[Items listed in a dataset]
┌──
(** The largest [timeslot_size] of a group. *)
Definition maxSize (g : list nat) : Z :=
  match map (timeslot_size orm) g with
  | [] => 0
  | x :: rest => fold_left Z.max rest x
  end.

(** The admissible timeslot ids of the [i]-th start slot of a group, in the
    words of the specification: the timeslot is available to every member of
    size above [i], and its number in the day leaves room for the rest of
    the longest lesson. *)
Definition admissible (g : list nat) (i z : Z) : Prop :=
  exists t, Timeslot.id t = z /\
    (forall m, m ∈ g -> i < timeslot_size orm m ->
       t ∈ Lesson.availableTimeslotsFiltered (lesson_row orm m)) /\
    Timeslot.number t <= TIMESLOTS_PER_DAY orm - maxSize g + i + 1.

(** The values of the domain that [createTimeVar] computes. *)
Definition timeDomainValues (g : list nat) (mx i : Z) : list Z :=
  match intersectAll (map (fun l => Lesson.availableTimeslotsFiltered (lesson_row orm l))
                          (filter (fun l => i < timeslot_size orm l) g)) with
  | Ok availableTimeslots =>
      map Timeslot.id
          (filter (fun t => Timeslot.number t <= TIMESLOTS_PER_DAY orm - mx + i + 1)
                  availableTimeslots)
  | Raise _ => []
  end.

Lemma maxSize_bounds (g : list nat) :
  g <> [] ->
  (forall m, m ∈ g -> timeslot_size orm m <= maxSize g) /\
  exists m, m ∈ g /\ timeslot_size orm m = maxSize g.
Proof.
  intros Hg. unfold maxSize. destruct g as [|m0 g]; [done|]. cbn [map].
  destruct (py_max_bounds (timeslot_size orm m0) (map (timeslot_size orm) g)) as [Hle Hin].
  split.
  - intros m Hm. apply Hle. change (timeslot_size orm m ∈ map (timeslot_size orm) (m0 :: g)).
    apply list_elem_of_fmap. by exists m.
  - change (fold_left Z.max (map (timeslot_size orm) g) (timeslot_size orm m0)
            ∈ map (timeslot_size orm) (m0 :: g)) in Hin.
    apply list_elem_of_fmap in Hin as (m & E & Hm). by exists m.
Qed.

Lemma timeDomainValues_admissible (g : list nat) (i z : Z) :
  g <> [] -> i < maxSize g ->
  z ∈ timeDomainValues g (maxSize g) i <-> admissible g i z.
Proof.
  intros Hg Hi. unfold timeDomainValues, admissible.
  destruct (maxSize_bounds g Hg) as [_ (m0 & Hm0 & Em0)].
  assert (Hm0f : m0 ∈ filter (fun l => i < timeslot_size orm l) g).
  { apply list_elem_of_filter. split; [lia | done]. }
  destruct (map (fun l => Lesson.availableTimeslotsFiltered (lesson_row orm l))
                (filter (fun l => i < timeslot_size orm l) g))
    as [|first others] eqn:Hmap.
  { apply (f_equal length) in Hmap. rewrite length_map in Hmap.
    destruct (filter (fun l => i < timeslot_size orm l) g); [|discriminate].
    by apply not_elem_of_nil in Hm0f. }
  assert (Hall : forall t : Timeslot.t,
            (forall l : list Timeslot.t, l ∈ first :: others -> t ∈ l) <->
            (forall m, m ∈ g -> i < timeslot_size orm m ->
                       t ∈ Lesson.availableTimeslotsFiltered (lesson_row orm m))).
  { intros t. rewrite <- Hmap. split.
    - intros H m Hm Hsz. apply H. apply list_elem_of_fmap. exists m.
      split; [done|]. by apply list_elem_of_filter.
    - intros H l (m & -> & Hm)%list_elem_of_fmap.
      apply list_elem_of_filter in Hm as [Hsz Hm]. by apply H. }
  split.
  - destruct (elem_of_intersectAll first others
                {| Timeslot.id := 0; Timeslot.weekday := MO;
                   Timeslot.weekday_number := 0; Timeslot.number := 0 |})
      as (r & Er0 & _).
    rewrite Er0. intros (t & -> & Ht)%list_elem_of_fmap.
    apply list_elem_of_filter in Ht as [Hnum Ht].
    exists t. split; [done|]. split; [|done].
    destruct (elem_of_intersectAll first others t) as (r' & Er & Hr).
    assert (r' = r) by congruence. subst r'. by apply Hall, Hr.
  - intros (t & <- & Havail & Hnum).
    destruct (elem_of_intersectAll first others t) as (r & -> & Hr).
    apply list_elem_of_fmap. exists t. split; [done|].
    apply list_elem_of_filter. split; [done|]. apply Hr, Hall, Havail.
Qed.
(** The constraint [t_{k+1} == t_k + 1] between two start-slot variables
    created one after the other from index [n] on. *)
Definition consecutive (n k : nat) : Constraint :=
  Linear (Eq (Var (n + S k)%nat) (Plus (Var (n + k)%nat) (Const 1))).

(** What [createTimeVarsOfGroup] leaves behind for the group [g]. *)
Definition groupVarsCreated (g : list nat) (s s' : State) : Prop :=
  let n := length (variables (model s)) in
  let mx := maxSize g in
  variables (model s') =
    variables (model s) ++ map (fun i => FromValues (timeDomainValues g mx i)) (range mx) /\
  constraints (model s') =
    constraints (model s) ++ map (consecutive n) (seq 0 (Z.to_nat mx - 1)) /\
  objective (model s') = objective (model s) /\
  (forall m, m ∈ g -> timeVars s' !! m = Some (A:=list IntVar) (seq n (Z.to_nat (timeslot_size orm m)))) /\
  (forall m, m ∉ g -> timeVars s' !! m = timeVars s !! m) /\
  roomVar s' = roomVar s /\ factory_frame s s'.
└──
* _Task_
Please tally the lines in the data above containing the string "leaves", and give the number alone.

* _Response to the task_
2